Exercise:
Write out exactly the lines below that run from the one containing "- exact (proj1 (proj2 (proj2" through the one containing "refine (proj1 (C7_no_cover_art_before_first_cover_message", both included, with no other lines.

*** Recorded data ***

(** Literals are rounded to the nearest binary64 value; what is too large
    becomes an infinity and what is too small a zero. *)
Example float_rounds :
  PyFloat.float "0.1" = Ok (Fin (3602879701896397 # 36028797018963968))
  /\ PyFloat.float "3.35" = Ok (Fin (7543529375845581 # 2251799813685248))
  /\ PyFloat.float "1e400" = Ok (Inf false)
  /\ PyFloat.float "-1e400" = Ok (Inf true)
  /\ PyFloat.float "1e-400" = Ok (Fin 0)
  /\ PyFloat.float "9007199254740993" = Ok (Fin 9007199254740992)
  /\ PyFloat.float "9007199254740995" = Ok (Fin 9007199254740996).
Proof. repeat split; vm_compute; reflexivity. Qed.

(** The percentage [int(volume_scaler(float(s)))] for some first fields. *)
Example volume_percentage_samples :
  map (fun s => rbind (PyFloat.float s)
                      (fun x => PyFloat.to_int (volume_scaler_binary64 x)))
      ["-30.0"; "-15.0"; "0.0"; "-144.00"; "-39.1044776119403";
       "-9.55223880597015"; "-1e-21"; "1e308"]
  = [Ok 0%Z; Ok 49%Z; Ok 100%Z; Ok (-382)%Z; Ok (-30)%Z; Ok 68%Z; Ok 100%Z;
     Raise (OverflowError "cannot convert float infinity to integer")].
Proof. vm_compute. reflexivity. Qed.

Example volume_scaler_samples :
  volume_scaler (Fin (-15)) = Fin (199 # 4)
  /\ volume_scaler NaN = NaN
  /\ volume_scaler (Inf true) = Inf true.
Proof. repeat split; reflexivity. Qed.

(** ** C1 *)

(** C1, counterexample: a volume message and a play_start message are sent
    to the clients when they arrive, yet a replay requested right after
    delivers neither: nothing at all is replayed. *)
Lemma C1_volume_and_play_events_not_replayed :
  emitted (step demo_root demo_image initial_world
             (Mqtt (demo_message "volume" "-15.0,0.0,0.0,0.0")))
  = [mkEmit "volume" (PPercent 49) None]
  /\ inbox 1%nat
       (new_emits
          (step demo_root demo_image initial_world
             (Mqtt (demo_message "volume" "-15.0,0.0,0.0,0.0")))
          (step demo_root demo_image
             (step demo_root demo_image initial_world
                (Mqtt (demo_message "volume" "-15.0,0.0,0.0,0.0")))
             (replay_request 1%nat [])))
     = []
  /\ emitted (step demo_root demo_image initial_world
                (Mqtt (demo_message "play_start" "--")))
     = [mkEmit "play_start" (PName "play_start") None]
  /\ inbox 1%nat
       (new_emits
          (step demo_root demo_image initial_world
             (Mqtt (demo_message "play_start" "--")))
          (step demo_root demo_image
             (step demo_root demo_image initial_world
                (Mqtt (demo_message "play_start" "--")))
             (replay_request 1%nat [])))
     = [].
Proof. repeat split; vm_compute; reflexivity. Qed.

Lemma C1_cached_kinds_replayed_witness :
  In "playing_artist" cached_kinds
  /\ new_emits initial_world
       (step demo_root demo_image initial_world
          (Mqtt (demo_message "artist" "Queen")))
     = [mkEmit "playing_artist" (PText "Queen") None]
  /\ filter (fun e => String.eqb (fst e) "playing_artist")
       (inbox 7%nat
          (new_emits
             (run demo_root demo_image
                (step demo_root demo_image initial_world
                   (Mqtt (demo_message "artist" "Queen")))
                [Mqtt (demo_message "volume" "-15.0,0.0,0.0,0.0");
                 Client 2%nat "remote_play" [];
                 Mqtt (demo_message "album" "Jazz")])
             (step demo_root demo_image
                (run demo_root demo_image
                   (step demo_root demo_image initial_world
                      (Mqtt (demo_message "artist" "Queen")))
                   [Mqtt (demo_message "volume" "-15.0,0.0,0.0,0.0");
                    Client 2%nat "remote_play" [];
                    Mqtt (demo_message "album" "Jazz")])
                (replay_request 3%nat []))))
     = [("playing_artist", PText "Queen")].
Proof.
  assert (H1 : In "playing_artist" cached_kinds) by (left; reflexivity).
  assert (H2 : new_emits initial_world
                 (step demo_root demo_image initial_world
                    (Mqtt (demo_message "artist" "Queen")))
               = [mkEmit "playing_artist" (PText "Queen") None])
    by (vm_compute; reflexivity).
  split; [exact H1|]. split; [exact H2|].
  apply (proj1 (C1_cached_kinds_replayed demo_root demo_image) []
           [Mqtt (demo_message "volume" "-15.0,0.0,0.0,0.0");
            Client 2%nat "remote_play" [];
            Mqtt (demo_message "album" "Jazz")]
           (demo_message "artist" "Queen") "playing_artist" (PText "Queen")
           3%nat 7%nat [] H1 H2).
  intros m [E|[E|[E|[]]]]; try discriminate E;
    injection E as <-; vm_compute; discriminate.
Defined.

(** ** C2 *)

(** C2, counterexample: songalbum is subscribed to by [on_connect], yet a
    message on root/songalbum produces no event and leaves the world as it
    was; and an artist message whose payload is not UTF-8 produces no event
    either, its handler raises. *)
Lemma C2_songalbum_message_produces_nothing :
  In (demo_root ++ "/songalbum") (on_connect demo_root true)
  /\ on_message demo_root demo_image (demo_message "songalbum" "Abbey Road")
       initial_world
     = (initial_world, Ok tt)
  /\ on_message demo_root demo_image
       (mkMessage (demo_root ++ "/artist") [xff]) initial_world
     = (initial_world, Raise (UnicodeDecodeError "utf-8")).
Proof.
  split; [vm_compute; in_list|]. split; vm_compute; reflexivity.
Qed.

Lemma C2_handled_subtopics_routed_witness :
  on_message demo_root demo_image (demo_message "title" "Bicycle Race")
    initial_world
  = (stored_and_sent initial_world "playing_title" (PText "Bicycle Race"),
     Ok tt)
  /\ on_message demo_root demo_image (demo_message "client_ip" "10.0.0.7")
       initial_world
     = (initial_world, Ok tt)
  /\ on_message demo_root demo_image (demo_message "elapsed" "12")
       initial_world
     = (initial_world, Ok tt).
Proof.
  destruct (C2_handled_subtopics_routed demo_root demo_image)
    as (_ & Htext & _ & _ & Hother & Hlisted).
  split; [|split].
  - apply (Htext "title" (list_byte_of_string "Bicycle Race") "Bicycle Race").
    + right; right; right; left; reflexivity.
    + vm_compute; reflexivity.
  - apply (Hlisted "client_ip"). right; left; reflexivity.
  - apply Hother. intros sub Hin E.
    apply (append_cancel_l demo_root) in E.
    simpl in Hin.
    repeat (destruct Hin as [<-|Hin]; [discriminate E|]). exact Hin.
Defined.

(** ** C3 *)

(** C3, counterexample: session 1 asks for the replay and session 2, which
    asked for nothing, receives the cached event. *)
Lemma C3_replay_reaches_other_session :
  inbox 2%nat
    (new_emits
       (step demo_root demo_image initial_world
          (Mqtt (demo_message "artist" "Queen")))
       (step demo_root demo_image
          (step demo_root demo_image initial_world
             (Mqtt (demo_message "artist" "Queen")))
          (replay_request 1%nat [])))
  = [("playing_artist", PText "Queen")].
Proof. vm_compute; reflexivity. Qed.

(** ** C4 *)

(** C4, the code at the failing inputs: a volume payload with fewer or more
    than four fields raises at the tuple assignment, before the [try], and
    the first field "nan" passes [float] and raises at [int]; in each case
    no volume event is sent. A payload of four fields whose first is not a
    number gives the fallback 50. *)
Lemma C4_volume_payload_without_four_fields_raises :
  on_message demo_root demo_image (demo_message "volume" "abc") initial_world
  = (initial_world,
     Raise (ValueError "not enough values to unpack (expected 4, got 1)"))
  /\ on_message demo_root demo_image (demo_message "volume" "x,0,0,0,0")
       initial_world
     = (initial_world,
        Raise (ValueError "too many values to unpack (expected 4)"))
  /\ on_message demo_root demo_image (demo_message "volume" "nan,0,0,0")
       initial_world
     = (initial_world,
        Raise (ValueError "cannot convert float NaN to integer"))
  /\ on_message demo_root demo_image (demo_message "volume" "abc,0,0,0")
       initial_world
     = (sent_only initial_world "volume" (PPercent 50), Ok tt).
Proof. repeat split; vm_compute; reflexivity. Qed.

(** ** C5 *)

Lemma C5_cover_art_witness :
  on_message demo_root demo_image
    (mkMessage (demo_root ++ "/cover") [xff; xd8; xff; xe0]) initial_world
  = (stored_and_sent initial_world "cover_art"
       (PImage "/9j/4A==" "image/jpeg"), Ok tt)
  /\ on_message demo_root demo_image (mkMessage (demo_root ++ "/cover") [])
       initial_world
     = (stored_and_sent initial_world "cover_art"
          (PImage "iVBORw==" "image/png"), Ok tt).
Proof.
  split.
  - destruct (C5_cover_art demo_root demo_image [xff; xd8; xff; xe0]
                initial_world)
      as (data & mime & E & _ & Hdata & Hjpeg & _).
    rewrite (Hdata ltac:(discriminate)) in E.
    rewrite (Hjpeg [xff; xe0] eq_refl) in E.
    exact E.
  - destruct (C5_cover_art demo_root demo_image [] initial_world)
      as (data & mime & E & Hempty & _).
    destruct (Hempty eq_refl) as [Hdata Hmime].
    rewrite Hdata, Hmime in E. exact E.
Defined.

(** ** C6 *)

Lemma C6_issue_command_witness :
  ~ In "not_a_real_command" known_remote_commands
  /\ _generate_remote_command demo_root "not_a_real_command"
     = Raise (ValueError "Unknown remote command: not_a_real_command")
  /\ handle_stop demo_root [] initial_world
     = (mkWorld [] [] [("shairport-sync/rpih1/remote", "stop")], Ok tt).
Proof.
  assert (H : ~ In "not_a_real_command" known_remote_commands).
  { simpl. intros H.
    repeat (destruct H as [H|H]; [discriminate H|]). exact H. }
  split; [exact H|]. split.
  - exact (proj1 (proj2 (proj2 (C6_issue_command demo_root))
                    "not_a_real_command" H)).
  - exact (proj1 (proj2 (C6_issue_command demo_root)) [] initial_world).
Defined.

(** ** C7 *)

(** C7, counterexample: at start-up the cache has no cover_art entry and a
    replay to a session that joins then sends it nothing. *)
Lemma C7_cache_starts_without_cover_art :
  Dict.get (SAVED_INFO initial_world) "cover_art" = None
  /\ inbox 1%nat
       (new_emits initial_world
          (step demo_root demo_image initial_world (replay_request 1%nat [])))
     = [].
Proof. split; vm_compute; reflexivity. Qed.

Lemma C7_no_cover_art_before_first_cover_message_witness :
  Dict.get
    (SAVED_INFO
       (run demo_root demo_image initial_world
          [Mqtt (demo_message "artist" "Queen");
           Client 1%nat "myevent" []]))
    "cover_art"
  = None.
Proof.
  refine (proj1 (C7_no_cover_art_before_first_cover_message
                   demo_root demo_image
                   [Mqtt (demo_message "artist" "Queen");
                    Client 1%nat "myevent" []] 1%nat 1%nat [] _)).
  intros m [E|[E|[]]]; try discriminate E.
  injection E as <-. vm_compute. discriminate.
Defined.

(** ** C8 *)

(** C8, counterexample: the mute sentinel -144.00 is sent as -382, the
    truncation of the extrapolated -0.5 + (-144 + 30) * 3.35, about -382.4,
    which lies below the destination range; the bottom of the range, -30.0,
    is sent as 0, and so would a volume clamped there. *)
Lemma C8_mute_sentinel_extrapolated :
  on_message demo_root demo_image
    (demo_message "volume" "-144.00,0.00,0.00,0.00") initial_world
  = (sent_only initial_world "volume" (PPercent (-382)), Ok tt)
  /\ PyFloat.float "-144.00" = Ok (Fin (-144))
  /\ (exists q : Q,
         volume_scaler_binary64 (Fin (-144)) = Fin q
         /\ (-383 < q)%Q /\ (q < -382)%Q)
  /\ PyFloat.to_int (volume_scaler_binary64 (Fin (-30))) = Ok 0%Z.
Proof.
  split; [vm_compute; reflexivity|].
  split; [vm_compute; reflexivity|].
  split; [|vm_compute; reflexivity].
  eexists. split; [vm_compute; reflexivity|]. split; reflexivity.
Qed.

Lemma C8_volume_below_range_is_extrapolated_witness :
  (-144 < -30)%Q
  /\ on_message demo_root demo_image
       (demo_message "volume" "-144.00,0.00,0.00,0.00") initial_world
     = (sent_only initial_world "volume" (PPercent (-382)), Ok tt).
Proof.
  assert (Hv : (-144 < -30)%Q) by reflexivity.
  split; [exact Hv|].
  destruct (C8_volume_below_range_is_extrapolated demo_root demo_image
              (list_byte_of_string "-144.00,0.00,0.00,0.00")
              "-144.00,0.00,0.00,0.00" "-144.00" "0.00" "0.00" "0.00"
              (-144) initial_world eq_refl eq_refl eq_refl Hv)
    as (_ & [(q & Hq & _ & E & _)|(Hinf & _)] & _).
  - vm_compute in Hq. apply Fin_inj in Hq. subst q. exact E.
  - vm_compute in Hinf. discriminate Hinf.
Defined.

(** ** C9 *)


(** * The interpolator factory *)

Local Open Scope Q_scope.









Lemma rounded_not_nan (x : pyfloat) :
  PyFloat.rounded x <> NaN -> x <> NaN.
Proof. intros H E. subst x. now apply H. Qed.

Lemma nan_rounded (x : pyfloat) :
  x <> NaN -> PyFloat.rounded x <> NaN.
Proof.
  destruct x as [q|s|]; unfold PyFloat.rounded; intros H;
    [apply round64_not_nan|discriminate|exact H].
Qed.

Lemma fle_not_nan (x y : pyfloat) :
  PyFloat.fle x y -> x <> NaN /\ y <> NaN.
Proof.
  destruct x as [a|[|]|], y as [b|[|]|]; unfold PyFloat.fle; intros H;
    try contradiction; split; discriminate.
Qed.

(** Multiplying by a factor that is not negative keeps the order, and by
    one that is not positive reverses it, wherever the products are
    numbers. *)
Lemma fmul_mono_nonneg (t1 t2 sf : pyfloat) :
  PyFloat.fle (Fin 0) sf -> PyFloat.fle t1 t2 ->
  PyFloat.fmul t1 sf <> NaN -> PyFloat.fmul t2 sf <> NaN ->
  PyFloat.fle (PyFloat.fmul t1 sf) (PyFloat.fmul t2 sf).
Proof.
  destruct sf as [s|[|]|]; unfold PyFloat.fle at 1; intros Hs;
    try contradiction;
    destruct t1 as [x|[|]|], t2 as [y|[|]|];
    unfold PyFloat.fle at 1; intros Ht; try contradiction;
    unfold PyFloat.fmul, xorb, negb;
    repeat match goal with
           | |- context [(?q ?= 0)] => destruct (Qcompare_spec q 0)
           end;
    intros H1 H2; unfold PyFloat.fle;
    try exact I; try (now elim H1); try (now elim H2); try lra.
  rewrite !Qred_correct. now apply Qmult_le_compat_r.
Qed.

***

Answer box:
  - exact (proj1 (proj2 (proj2 (C6_issue_command demo_root))
                    "not_a_real_command" H)).
  - exact (proj1 (proj2 (C6_issue_command demo_root)) [] initial_world).
Defined.

(** ** C7 *)

(** C7, counterexample: at start-up the cache has no cover_art entry and a
    replay to a session that joins then sends it nothing. *)
Lemma C7_cache_starts_without_cover_art :
  Dict.get (SAVED_INFO initial_world) "cover_art" = None
  /\ inbox 1%nat
       (new_emits initial_world
          (step demo_root demo_image initial_world (replay_request 1%nat [])))
     = [].
Proof. split; vm_compute; reflexivity. Qed.

Lemma C7_no_cover_art_before_first_cover_message_witness :
  Dict.get
    (SAVED_INFO
       (run demo_root demo_image initial_world
          [Mqtt (demo_message "artist" "Queen");
           Client 1%nat "myevent" []]))
    "cover_art"
  = None.
Proof.
  refine (proj1 (C7_no_cover_art_before_first_cover_message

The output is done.